Figure 5

qSL-RT-PCR assay exploring the 5' cap structure of mRNAs involved in endonucleolytic cleavages in Brachypodium. (a) Schematic diagram of the qSL-RT-PCR. Solid line: mRNA; Solid rectangle: ORF (open reading frame). The mRNAs containing a 5' cap cannot be ligated to Anchor RNA, but uncapped RNAs, with a 5' monophosphate, can be ligated to the Anchor RNA 3' hydroxyl mediated by complementary DNA Splint oligonucleotides. The ligated RNA is converted to cDNA by reverse transcription with a reverse gene-specific primer. The resulting cDNA is then detected by PCR using gene-specific primer and Anchor primer (a forward primer that anneals to the anchor region). (b) Total RNA were treated with (+) or without (-) Tobacco Acid Pyrophosphatase (TAP), an enzyme removing the cap structure from capped mRNA, then annealed with anchor RNA and complementary DNA Splint oligonucleotides.
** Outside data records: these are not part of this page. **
(** * The base uncertainty model of greykite

    A shallow embedding of
    [greykite/sklearn/uncertainty/base_uncertainty_model.py]: the class
    [BaseUncertaintyModel] with its constructor and its three methods
    [_check_input], [fit] and [predict].

    A Python instance is its attribute dictionary; a method is a function
    from the instance it is called on to an outcome (a returned value or a
    raised exception) and the instance afterwards. *)

From Stdlib Require Import ZArith.
From stdpp Require Import base strings gmap list.

Open Scope string_scope.

(** ** Python values *)

(** A [pandas.DataFrame] as far as this class looks at it: column labels
    and rows of cells. *)
Record DataFrame := mkDataFrame {
  columns : list string;
  rows : list (list Z)
}.

(** [DataFrame.empty]: some axis has length zero. *)
Definition df_empty (df : DataFrame) : bool :=
  match columns df, rows df with
  | [], _ | _, [] => true
  | _, _ => false
  end.

(** [all(c in df.columns for c in required)]. *)
Definition df_has_columns (required : list string) (df : DataFrame) : bool :=
  forallb (λ c, bool_decide (c ∈ columns df)) required.

#[local] Set Warnings "-register-all,-clear-no-such-hyp".

(** The values the attributes of an instance hold.  A [dict] keeps its
    items in insertion order. *)
Inductive pyval :=
  | PyNone
  | PyBool (b : bool)
  | PyInt (z : Z)
  | PyStr (s : string)
  | PyDict (items : list (string * pyval))
  | PyFrame (df : DataFrame).

(** [v is None]. *)
Definition is_None (v : pyval) : bool :=
  match v with PyNone => true | _ => false end.

(** ** Exceptions and outcomes *)

(** [AttributeError] is what reading an unbound attribute, or writing one
    that is not writable, raises.  [TypeError] is what a call raises whose
    arguments do not bind to the signature, what calling a value raises
    that is not callable, and what assigning a value of the wrong type to
    [__class__] or [__dict__] raises.  [UncertaintyError] is the error kind the docstring of [_check_input]
    names (declared in [greykite.sklearn.uncertainty.exceptions]); no
    statement of the base class raises it. *)
Inductive exn :=
  | AttributeError (name : string)
  | TypeError (msg : string)
  | UncertaintyError (msg : string).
The ligated RNA was converted to cDNA by reverse transcription and the resulting cDNA was detected by PCR, amplified for 30 cycles (+TAP) and 37 cycles (-TAP), respectively. The mRNAs treated with TAP were used as positive control. The ubiquitin10 (UBQ10) cDNA was used as a control to normalize the amount of cDNA in samples, and 22 cycles were run for UBQ10 amplification.